Just like that

It is a wonderful thing to have friends. It is more than wonderful when they are truthful. To get to the stage where the truth remains harshly beautiful and not hurtful one imagines a necessity for intimacy.  We believe truthful exchanges happen only in old relationships or one that is bounds by strings. Is it necessary for friends to have some knowledge of the many facets that make you who you are for a truthful exchange of thoughts? I have found it is not so, though not often, but sometimes, and it is breathtakingly beautiful. It could be a brief and intense relationship across distances. It could be brief, light and physically close like the one you share with a co-passenger. Yet these transient relationships can throw such a sharp focus on your self. All I can say is, beautiful! Life is lovely because of such moments. And thanks! 

 

And I am looking forward to next saturday’s playdate, since second grade my son does not want any with girls and I miss them. Nowadays the only time I get to play with girls is when my boss’s children come over, two boys and a 3 year old little miss. One who regularly bites and beats up her older ‘bothers’.

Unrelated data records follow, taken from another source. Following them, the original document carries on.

(* ===== verification/KeyshareWork.v ===== *)
(** * Threshold keyshare actor: state and rosters

    The state of [ThresholdKeyshare] (crates/orchestration/keyshare/src/actor.rs), and the work
    that leads from the verified shares to the decryption-key calculation: Ready reports, the
    roster and its acceptance (effects/coordinate_roster.rs) and the start of the calculation
    (effects/calculate_decryption_key.rs).

    The state in memory and the recovery record are [Persistable]s; the payloads of the shares are
    kept in the store beside the record and in memory.  What a collector is told is a publication.
    Log messages and the gate that limits them are left out.  The proof plan of this node's own
    shares ([ThresholdSharePending]) and the recorded BFV keypair are not part of the state. *)

From S2P Require Import Prelude Events CommitmentLinks NodeRegistry Actor Orchestration CanonicalKeys KeyshareTiming KeyshareEvents KeyCollector C4Collector ShareCollector DkgRoster Keyshare ReadyReports.
Local Open Scope nat_scope.

(** ** Updates of the recovery record *)

Definition set_encryption_keys x (r : RecoveryState) : RecoveryState :=
  mkRecoveryState (rs_schema_version r) (rs_selected r) x (threshold_share_refs r) (collected_ids r)
    (decryption_key_shares r) (c4_proofs_pending r) (share_verification_complete r) (verified_dealer_ids r)
    (share_dispatch_ids r) (decryption_verification_complete r) (dkg_ready r) (ready_by_party r)
    (held_ready_updates r) (pending_rosters r) (dkg_roster r) (rs_active_aggregator r) (rs_is_aggregator r)
    (keyshare_publish_authorized r) (share_decryption_proof_pending r) (rs_last_ec r).
Definition set_share_refs x (r : RecoveryState) : RecoveryState :=
  mkRecoveryState (rs_schema_version r) (rs_selected r) (encryption_keys r) x (collected_ids r)
    (decryption_key_shares r) (c4_proofs_pending r) (share_verification_complete r) (verified_dealer_ids r)
    (share_dispatch_ids r) (decryption_verification_complete r) (dkg_ready r) (ready_by_party r)
    (held_ready_updates r) (pending_rosters r) (dkg_roster r) (rs_active_aggregator r) (rs_is_aggregator r)
    (keyshare_publish_authorized r) (share_decryption_proof_pending r) (rs_last_ec r).
Definition set_collected x (r : RecoveryState) : RecoveryState :=
  mkRecoveryState (rs_schema_version r) (rs_selected r) (encryption_keys r) (threshold_share_refs r) x
    (decryption_key_shares r) (c4_proofs_pending r) (share_verification_complete r) (verified_dealer_ids r)
    (share_dispatch_ids r) (decryption_verification_complete r) (dkg_ready r) (ready_by_party r)
    (held_ready_updates r) (pending_rosters r) (dkg_roster r) (rs_active_aggregator r) (rs_is_aggregator r)
    (keyshare_publish_authorized r) (share_decryption_proof_pending r) (rs_last_ec r).
Definition set_key_shares x (r : RecoveryState) : RecoveryState :=
  mkRecoveryState (rs_schema_version r) (rs_selected r) (encryption_keys r) (threshold_share_refs r)
    (collected_ids r) x (c4_proofs_pending r) (share_verification_complete r) (verified_dealer_ids r)
    (share_dispatch_ids r) (decryption_verification_complete r) (dkg_ready r) (ready_by_party r)
    (held_ready_updates r) (pending_rosters r) (dkg_roster r) (rs_active_aggregator r) (rs_is_aggregator r)
    (keyshare_publish_authorized r) (share_decryption_proof_pending r) (rs_last_ec r).
Definition set_c4_pending x (r : RecoveryState) : RecoveryState :=
  mkRecoveryState (rs_schema_version r) (rs_selected r) (encryption_keys r) (threshold_share_refs r)
    (collected_ids r) (decryption_key_shares r) x (share_verification_complete r) (verified_dealer_ids r)
    (share_dispatch_ids r) (decryption_verification_complete r) (dkg_ready r) (ready_by_party r)
    (held_ready_updates r) (pending_rosters r) (dkg_roster r) (rs_active_aggregator r) (rs_is_aggregator r)
    (keyshare_publish_authorized r) (share_decryption_proof_pending r) (rs_last_ec r).
Definition set_share_verdict x (r : RecoveryState) : RecoveryState :=
  mkRecoveryState (rs_schema_version r) (rs_selected r) (encryption_keys r) (threshold_share_refs r)
    (collected_ids r) (decryption_key_shares r) (c4_proofs_pending r) x (verified_dealer_ids r)
    (share_dispatch_ids r) (decryption_verification_complete r) (dkg_ready r) (ready_by_party r)
    (held_ready_updates r) (pending_rosters r) (dkg_roster r) (rs_active_aggregator r) (rs_is_aggregator r)
    (keyshare_publish_authorized r) (share_decryption_proof_pending r) (rs_last_ec r).
Definition set_verified x (r : RecoveryState) : RecoveryState :=
  mkRecoveryState (rs_schema_version r) (rs_selected r) (encryption_keys r) (threshold_share_refs r)
    (collected_ids r) (decryption_key_shares r) (c4_proofs_pending r) (share_verification_complete r) x
    (share_dispatch_ids r) (decryption_verification_complete r) (dkg_ready r) (ready_by_party r)
    (held_ready_updates r) (pending_rosters r) (dkg_roster r) (rs_active_aggregator r) (rs_is_aggregator r)
    (keyshare_publish_authorized r) (share_decryption_proof_pending r) (rs_last_ec r).
Definition set_dispatch_ids x (r : RecoveryState) : RecoveryState :=
  mkRecoveryState (rs_schema_version r) (rs_selected r) (encryption_keys r) (threshold_share_refs r)
    (collected_ids r) (decryption_key_shares r) (c4_proofs_pending r) (share_verification_complete r)
    (verified_dealer_ids r) x (decryption_verification_complete r) (dkg_ready r) (ready_by_party r)
    (held_ready_updates r) (pending_rosters r) (dkg_roster r) (rs_active_aggregator r) (rs_is_aggregator r)
    (keyshare_publish_authorized r) (share_decryption_proof_pending r) (rs_last_ec r).
Definition set_c4_verdict x (r : RecoveryState) : RecoveryState :=
  mkRecoveryState (rs_schema_version r) (rs_selected r) (encryption_keys r) (threshold_share_refs r)
    (collected_ids r) (decryption_key_shares r) (c4_proofs_pending r) (share_verification_complete r)
    (verified_dealer_ids r) (share_dispatch_ids r) x (dkg_ready r) (ready_by_party r) (held_ready_updates r)
    (pending_rosters r) (dkg_roster r) (rs_active_aggregator r) (rs_is_aggregator r) (keyshare_publish_authorized r)
    (share_decryption_proof_pending r) (rs_last_ec r).
Definition set_own_ready x (r : RecoveryState) : RecoveryState :=
  mkRecoveryState (rs_schema_version r) (rs_selected r) (encryption_keys r) (threshold_share_refs r)
    (collected_ids r) (decryption_key_shares r) (c4_proofs_pending r) (share_verification_complete r)
    (verified_dealer_ids r) (share_dispatch_ids r) (decryption_verification_complete r) x (ready_by_party r)
    (held_ready_updates r) (pending_rosters r) (dkg_roster r) (rs_active_aggregator r) (rs_is_aggregator r)
    (keyshare_publish_authorized r) (share_decryption_proof_pending r) (rs_last_ec r).
Definition set_ready x (r : RecoveryState) : RecoveryState :=
  mkRecoveryState (rs_schema_version r) (rs_selected r) (encryption_keys r) (threshold_share_refs r)
    (collected_ids r) (decryption_key_shares r) (c4_proofs_pending r) (share_verification_complete r)
    (verified_dealer_ids r) (share_dispatch_ids r) (decryption_verification_complete r) (dkg_ready r) x
    (held_ready_updates r) (pending_rosters r) (dkg_roster r) (rs_active_aggregator r) (rs_is_aggregator r)
    (keyshare_publish_authorized r) (share_decryption_proof_pending r) (rs_last_ec r).
Definition set_held x (r : RecoveryState) : RecoveryState :=
  mkRecoveryState (rs_schema_version r) (rs_selected r) (encryption_keys r) (threshold_share_refs r)
    (collected_ids r) (decryption_key_shares r) (c4_proofs_pending r) (share_verification_complete r)
    (verified_dealer_ids r) (share_dispatch_ids r) (decryption_verification_complete r) (dkg_ready r)
    (ready_by_party r) x (pending_rosters r) (dkg_roster r) (rs_active_aggregator r) (rs_is_aggregator r)
    (keyshare_publish_authorized r) (share_decryption_proof_pending r) (rs_last_ec r).
Definition set_pending_rosters x (r : RecoveryState) : RecoveryState :=
  mkRecoveryState (rs_schema_version r) (rs_selected r) (encryption_keys r) (threshold_share_refs r)
    (collected_ids r) (decryption_key_shares r) (c4_proofs_pending r) (share_verification_complete r)
    (verified_dealer_ids r) (share_dispatch_ids r) (decryption_verification_complete r) (dkg_ready r)
    (ready_by_party r) (held_ready_updates r) x (dkg_roster r) (rs_active_aggregator r) (rs_is_aggregator r)
    (keyshare_publish_authorized r) (share_decryption_proof_pending r) (rs_last_ec r).
Definition set_roster x (r : RecoveryState) : RecoveryState :=
  mkRecoveryState (rs_schema_version r) (rs_selected r) (encryption_keys r) (threshold_share_refs r)
    (collected_ids r) (decryption_key_shares r) (c4_proofs_pending r) (share_verification_complete r)
    (verified_dealer_ids r) (share_dispatch_ids r) (decryption_verification_complete r) (dkg_ready r)
    (ready_by_party r) (held_ready_updates r) (pending_rosters r) x (rs_active_aggregator r) (rs_is_aggregator r)
    (keyshare_publish_authorized r) (share_decryption_proof_pending r) (rs_last_ec r).
Definition set_authorized x (r : RecoveryState) : RecoveryState :=
  mkRecoveryState (rs_schema_version r) (rs_selected r) (encryption_keys r) (threshold_share_refs r)
    (collected_ids r) (decryption_key_shares r) (c4_proofs_pending r) (share_verification_complete r)
    (verified_dealer_ids r) (share_dispatch_ids r) (decryption_verification_complete r) (dkg_ready r)
    (ready_by_party r) (held_ready_updates r) (pending_rosters r) (dkg_roster r) (rs_active_aggregator r)
    (rs_is_aggregator r) x (share_decryption_proof_pending r) (rs_last_ec r).
Definition set_c6_pending x (r : RecoveryState) : RecoveryState :=
  mkRecoveryState (rs_schema_version r) (rs_selected r) (encryption_keys r) (threshold_share_refs r)
    (collected_ids r) (decryption_key_shares r) (c4_proofs_pending r) (share_verification_complete r)
    (verified_dealer_ids r) (share_dispatch_ids r) (decryption_verification_complete r) (dkg_ready r)
    (ready_by_party r) (held_ready_updates r) (pending_rosters r) (dkg_roster r) (rs_active_aggregator r)
    (rs_is_aggregator r) (keyshare_publish_authorized r) x (rs_last_ec r).
Definition set_last_ec x (r : RecoveryState) : RecoveryState :=
  mkRecoveryState (rs_schema_version r) (rs_selected r) (encryption_keys r) (threshold_share_refs r)
    (collected_ids r) (decryption_key_shares r) (c4_proofs_pending r) (share_verification_complete r)
    (verified_dealer_ids r) (share_dispatch_ids r) (decryption_verification_complete r) (dkg_ready r)
    (ready_by_party r) (held_ready_updates r) (pending_rosters r) (dkg_roster r) (rs_active_aggregator r)
    (rs_is_aggregator r) (keyshare_publish_authorized r) (share_decryption_proof_pending r) x.
Definition set_aggregator active is_agg (r : RecoveryState) : RecoveryState :=
  mkRecoveryState (rs_schema_version r) (rs_selected r) (encryption_keys r) (threshold_share_refs r)
    (collected_ids r) (decryption_key_shares r) (c4_proofs_pending r) (share_verification_complete r)
    (verified_dealer_ids r) (share_dispatch_ids r) (decryption_verification_complete r) (dkg_ready r)
    (ready_by_party r) (held_ready_updates r) (pending_rosters r) (dkg_roster r) active is_agg
    (keyshare_publish_authorized r) (share_decryption_proof_pending r) (rs_last_ec r).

And this one for my imaginary teenaged daughter:

she is not

silk wrapped and gold bedecked

watching steps or walking straight

lines in tightened gait

my daughter is richly dark

she falls and rises

freely

like my own laughter.

—-

some memories

random thoughts on dalit and black movements: i don’t see the black movement as a monolithic one, but rather as a cohesive one, facilitated largely by the powerful linkages of common language, religion and culture (relative to dalit’s cultural range). for dalits, it has to remain as a series of movements in parallel motion, with a deliberate attempt to develop interconnections between the movements. not with the intention of becoming a homogenous, monolithic one, rather for the purpose of communication alone. with such plurality of movements, are we reconciling that differences cannot be overcome? before that, is there a need for differences to be overcome? isn’t the understanding that the fight and goal is the same for all, enough? 

and some random memories:

East Station Bangalore

mine is a patriarchy

men don’t cry, its said

i say, no. i have seen

a man wail

for a small bag of rice

stolen from him.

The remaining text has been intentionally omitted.